When AT&T builds an underwater cable from the United States to Japan, they have a consortium of over 30 companies. They get all their competitors to drop their cables and join in on one. But when they are on land and they are investing tens of billions of dollars, all of a sudden they say that this is so expensive we have to do it all by ourselves. That is ludicrous.
The best way to get investment in broadband networks is to open the gate so that other people can join with AT&T and other companies and invest together. The first principle of the new economy is to grow the market before you try to divide up the market. AT&T is following the cable economic model which is to monopolize the market, and not worry about growing it.
When ISPs want open access, are they also asking for a financial position? Are they willing to invest?
They are obviously going to have to pay for the access. And, they are asking for the ability to invest in the network along with the network owner. So if AT&T picks two cities to invest in for broadband network Internet access, what about the other cities that want to have that access? They have to wait until AT&T chooses to invest there. Well, there may be other companies that are willing in invest in those other cities with AT&T, so that the future can come to those cities more quickly.
The concept of one company making all the investment decisions about who gets broadband access is a Stalinesque economic model. It's central planning. It is not the new economy model. That's what is so shocking here. They are trying to substitute the cable economic model of domination and monopolization in place of the Internet model, which is diversity and co-venturing and people competing to build a market where none exists today.
They also argue that ISPs are pretty much interchangeable, so it doesn't matter to the consumer who they use. Is that valid?
That's absolutely wrong. Over 5,000 ISPs currently use a twisted copper wire in 5,000 different ways. You can't tell me that companies like Mindspring [an ISP] have not made a difference in how people view Internet service. Their whole success has been based on their ability to offer improved services over the existing Internet companies, whether they are phone companies or whatever. Improved service in terms of customer services, ease of use, quality of the connection, reliability.
Some San Francisco supervisors seemed concerned about affecting how fast AT&T brings cable modem to the city.
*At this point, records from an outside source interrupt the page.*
Lemma within_step m r r' : (0 <= m)%Z -> within m r -> registry_step r r' -> within m r'.
Proof.
  intros Hm Hr Hs. revert Hr. destruct Hs as [now draws r1 docs arg r2 draws' out H|now draws r1 iter arg r2 draws' out H
    |now draws r1 stream arg r2 draws' id H|now r1 id arg|now r1 id arg late|r1 ids|now r1]; intros Hr.
  - unfold create in H. case_match; [by simplify_eq|].
    destruct (register _ _ _ _) as [[[r3 d3] id]|] eqn:E; [|done]. injection H as <- <- <-. exact (within_register _ _ _ _ _ _ _ _ Hm Hr E).
  - unfold create_from_iter in H. destruct (pull_batch _ _) as [rest [[b [|]]|e]]; [by simplify_eq| |by simplify_eq].
    destruct (register _ _ _ _) as [[[r3 d3] id]|] eqn:E; [|done]. injection H as <- <- <-. exact (within_register _ _ _ _ _ _ _ _ Hm Hr E).
  - exact (within_register _ _ _ _ _ _ _ _ Hm Hr H).
  - unfold get_more. destruct (cursors r1 !! id) as [s|] eqn:E; [|done]. destruct (cursor_docs s).
    + case_match; (apply within_smaller; [done|]); [apply size_delete_le|exact (size_update _ _ _ _ E)].
    + destruct (pull_batch _ _) as [rest [[b [|]]|e]]; (apply within_smaller; [done|]);
        [apply size_delete_le|exact (size_update _ _ _ _ E)|exact (size_update _ _ _ _ E)].
  - unfold get_more_change_stream. destruct (cursors r1 !! id) as [s|] eqn:E; [|done].
    destruct (change_stream s); [|done]. destruct (poll _ _ _). apply within_smaller; [done|exact (size_update _ _ _ _ E)].
  - by apply within_kill.
  - unfold expire_idle. apply within_smaller; [done|apply map_size_filter].
Qed.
This goes to the heart of the question. You know you are winning when the other side says that if they lose they'll take their bone and go home. AT&T has quit arguing the merits. Now they are arguing that if you don't let us have a monopoly, we won't let you have the service at all. I think that's obnoxious. That should tell people all they need to know about whether this is about investment or about monopoly.
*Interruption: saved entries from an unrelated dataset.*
(** C28: a document of plain values is converted without an error, and the bytes the codec writes for it are
    read back, wherever they stand in a message, as the document that was written,
    the reader being left right after them. *)
Theorem plain_roundtrip d : plain (PyDict d) = true ->
  exists doc, pydict_to_doc d = Ok doc /\
    forall b, doc_to_vec doc = Ok b ->
      raw_encode_document d = Ok b /\ raw_decode_slice b = Ok d /\
      forall pre rest, (Z.of_nat (length (pre ++ b ++ rest)) < 2 ^ 63)%Z ->
        raw_decode_document (pre ++ b ++ rest) (length pre) = Ok (d, length pre + length b).
Proof.
  intros Hd. destruct (plain_read d Hd) as (doc & H1 & H2). exists doc. split; [done|]. intros b Hb.
  destruct (H2 b Hb) as (_ & Hmax & Hread). split; [unfold raw_encode_document; by rewrite H1, Hb|]. split; [|exact Hread].
  unfold raw_decode_slice. specialize (Hread [] []). cbn [app length] in Hread. rewrite app_nil_r in Hread.
  rewrite Hread; [done|]. unfold i32_max in Hmax. lia.
Qed.

(** *** The boundary *)

(** How deep values are nested in a value. *)
Fixpoint height (v : pyval) : nat :=
  match v with
  | PyDict d => fold_right (fun kv n => Nat.max (S (height (snd kv))) n) 0 d
  | PyList l => fold_right (fun x n => Nat.max (S (height x)) n) 0 l
  | _ => 0
  end.

Lemma max_le {X} (f : X -> nat) l n : fold_right (fun x m => Nat.max (f x) m) 0 l <= n <-> Forall (fun x => f x <= n) l.
Proof.
  induction l as [|x l IH]; cbn; [split; [constructor|lia]|]. split.
  - intros H. constructor; [lia|]. apply IH. lia.
  - intros [H1 H2]%Forall_cons_1. apply IH in H2. lia.
Qed.

Lemma max_gt {X} (f : X -> nat) l n : n < fold_right (fun x m => Nat.max (f x) m) 0 l -> Exists (fun x => n < f x) l.
Proof.
  induction l as [|x l IH]; cbn; [lia|]. intros H. destruct (le_lt_dec (f x) n); [apply Exists_cons_tl, IH; lia|by apply Exists_cons_hd].
Qed.

Lemma map_result_back {X Y E} (f : X -> result Y E) (g : Y -> result X E) l :
  Forall (fun x => exists y, f x = Ok y /\ g y = Ok x) l -> exists ys, map_result f l = Ok ys /\ map_result g ys = Ok l.
Proof.
  induction 1 as [|x l (y & H1 & H2) _ (ys & I1 & I2)]; [by exists []|]. exists (y :: ys). cbn. by rewrite H1, I1, H2, I2.
Qed.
Do you think it will continue to be local skirmishes or will it be decided by the FCC or the courts?
I would hope that we would get to a national policy. But I'm not going to sit around and wait for one when all these cities are heavily engaged in deciding the future of their own cable franchise.
The FCC chairman has not been sympathetic to your cause.
True, but the law is the law. If AT&T continues to insist that their Internet service is a cable service, then the localities are the ones who are in charge of the law. If AT&T finally admits that their service is a telecommunications service, then the national government would have to regulate them under the existing law. The existing law says that you have to open your network for resale and interconnection. And the concept that somehow AT&T, of all people, should be the only Internet provider that's not regulated to be open, is ludicrous.